Today, the FDA approved once-daily Qtern (10-mg dapagliflozin and 5-mg saxagliptin) to treat type 2 diabetes. The fixed-dose combination drug will provide another oral treatment option for patients with diabetes.

Qtern is indicated to improve blood sugar control when used with diet and exercise in adults whose diabetes is inadequately controlled with dapagliflozin, or who were previously treated with dapagliflozin and saxagliptin, AstraZeneca reported.

Dapagliflozin is a sodium-glucose cotransporter 2 (SGLT-2) inhibitor, and saxagliptin is a dipeptidyl peptidase-4 (DPP-4) inhibitor. SGLT-2 inhibitors improve glycemic control by reducing absorption of glucose in the blood, and have been observed to reduce HbA1c, weight, and blood pressure. DPP-4 inhibitors also reduce blood glucose levels.

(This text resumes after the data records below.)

Lemma parse_string_length (n : nat) :
  forall s t rest,
  (String.length s <= n)%nat ->
  parse_string s = Some (t, rest) ->
  (String.length t + String.length rest + 1 <= String.length s)%nat.
Proof.
  induction n as [|n IH]; intros s t rest Hn H.
  { destruct s; simpl in *; [discriminate|lia]. }
  destruct s as [|c r]; [discriminate|]. simpl in H.
  destruct (Ascii.eqb c PyStr.dquote).
  { inversion H; subst. simpl. lia. }
  destruct (Ascii.eqb c "\").
  - destruct r as [|e r1]; [discriminate|].
    destruct (Ascii.eqb e "u").
    + destruct r1 as [|h1 [|h2 [|h3 [|h4 r2]]]]; try discriminate.
      destruct (hex4 h1 h2 h3 h4) as [cp|]; [|discriminate].
      assert (Hplain : forall t rest,
                 prepend (utf8_encode cp) (parse_string r2) = Some (t, rest) ->
                 (String.length t + String.length rest + 1
                  <= String.length (String c (String e (String h1 (String h2
                                     (String h3 (String h4 r2)))))))%nat).
      { intros t0 rest0 H0. apply prepend_some in H0 as (t' & H0 & ->).
        apply IH in H0; [|simpl in *; lia].
        rewrite append_length. pose proof (utf8_encode_length cp). simpl. lia. }
      destruct (is_high_surrogate cp); [|now apply Hplain].
      destruct r2 as [|b [|u [|g1 [|g2 [|g3 [|g4 r3]]]]]]; try now apply Hplain.
      destruct (Ascii.eqb b "\" && Ascii.eqb u "u"); [|now apply Hplain].
      destruct (hex4 g1 g2 g3 g4) as [cp2|]; [|discriminate].
      destruct (is_low_surrogate cp2); [|now apply Hplain].
      apply prepend_some in H as (t' & H & ->).
      apply IH in H; [|simpl in *; lia].
      rewrite append_length.
      pose proof (utf8_encode_length (65536 + (cp - 55296) * 1024 + (cp2 - 56320))).
      simpl. lia.
    + destruct (simple_escape e); [|discriminate].
      apply prepend_some in H as (t' & H & ->).
      apply IH in H; [|simpl in *; lia]. rewrite append_length. simpl. lia.
  - destruct (PyStr.code c <? 32)%N; [discriminate|].
    apply prepend_some in H as (t' & H & ->).
    apply IH in H; [|simpl in *; lia]. rewrite append_length. simpl. lia.
Qed.

Definition elements_weight (l : list value) : nat := list_sum (map pyweight l).

Definition members_weight (d : list (string * value)) : nat :=
  list_sum (map (fun kv => (S (String.length (fst kv)) + pyweight (snd kv))%nat) d).

Lemma members_weight_cons (k : string) (v : value) (d : list (string * value)) :
  members_weight ((k, v) :: d)
  = (S (String.length k) + pyweight v + members_weight d)%nat.
Proof. reflexivity. Qed.

Lemma elements_weight_cons (v : value) (l : list value) :
  elements_weight (v :: l) = (pyweight v + elements_weight l)%nat.
Proof. reflexivity. Qed.

Lemma set_member_weight (d : list (string * value)) (k : string) (v : value) :
  (members_weight (set_member d k v)
   <= members_weight d + S (String.length k) + pyweight v)%nat.
Proof.
  induction d as [|[k' v'] d IH].
  - change (set_member [] k v) with [(k, v)]. rewrite members_weight_cons.
    change (members_weight []) with 0%nat. lia.
  - change (set_member ((k', v') :: d) k v)
      with (if String.eqb k' k then (k', v) :: d else (k', v') :: set_member d k v).
    destruct (String.eqb k' k) eqn:E; rewrite !members_weight_cons.
    + apply String.eqb_eq in E. subst. lia.
    + lia.
Qed.

Lemma skip_ws_length (s : string) : (String.length (skip_ws s) <= String.length s)%nat.
Proof.
  induction s as [|c r IH]; simpl; [lia|]. destruct (is_ws c); simpl; lia.
Qed.

Lemma skip_ws_cons (s : string) (c : ascii) (r : string) :
  skip_ws s = String c r -> (S (String.length r) <= String.length s)%nat.
Proof. intros H. pose proof (skip_ws_length s) as Hl. rewrite H in Hl. exact Hl. Qed.

Lemma plain_digits_length (s : string) :
  forall acc n v k rest,
  plain_digits acc n s = (v, k, rest) -> (String.length rest <= String.length s)%nat.
Proof.
  induction s as [|c r IH]; intros acc n v k rest H; simpl in H.
  - inversion H; subst. simpl. lia.
  - destruct (is_digit c).
    + apply IH in H. simpl. lia.
    + inversion H; subst. lia.
Qed.

Lemma scan_plain_digits_length (s : string) (v k : Z) (rest : string) :
  scan_plain_digits s = Some (v, k, rest) -> (S (String.length rest) <= String.length s)%nat.
Proof.
  destruct s as [|c r]; simpl; [discriminate|].
  destruct (is_digit c); [|discriminate].
  intros H. inversion H as [H']. apply plain_digits_length in H'. lia.
Qed.

Lemma scan_sign_length (s : string) (b : bool) (r : string) :
  scan_sign s = (b, r) -> (String.length r <= String.length s)%nat.
Proof.
  destruct s as [|c s']; simpl.
  - intros H. inversion H; subst. simpl. lia.
  - destruct (Ascii.eqb c "-"); [intros H; inversion H; subst; lia|].
    destruct (Ascii.eqb c "+"); intros H; inversion H; subst; simpl; lia.
Qed.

The new approval was based on positive data from a 24-week clinical trial designed to assess the safety and efficacy of the combination treatment in 315 patients with type 2 diabetes who experienced inadequate glycemic control with metformin, according to the press release.

Qtern was evaluated in nearly 500 patients over multiple phase 3 clinical trials for up to 52 weeks, and demonstrated glucose-lowering properties.

The drug was previously approved in the European Union in July 2016 for the treatment of patients with type 2 diabetes who did not achieve glucose control on metformin, sulphonyluera, or with dapagliflozin or saxagliptin monotherapy. Qtern was the first SGLT-2/DPP-4 inhibitor combination drug to be approved in Europe, according to AstraZeneca.

“Type-2 diabetes is a complex disease that is at epidemic proportions, affecting more than 29 million people in the US alone,” said Elisabeth Björk, vice president, head of Cardiovascular and Metabolic Diseases, Global Medicines Development at AstraZeneca. “The approval of Qtern is good news for patients who may benefit from improved glycaemic [sic] control by adding a DPP-4 inhibitor to a SGLT-2 inhibitor in a convenient once-daily tablet.”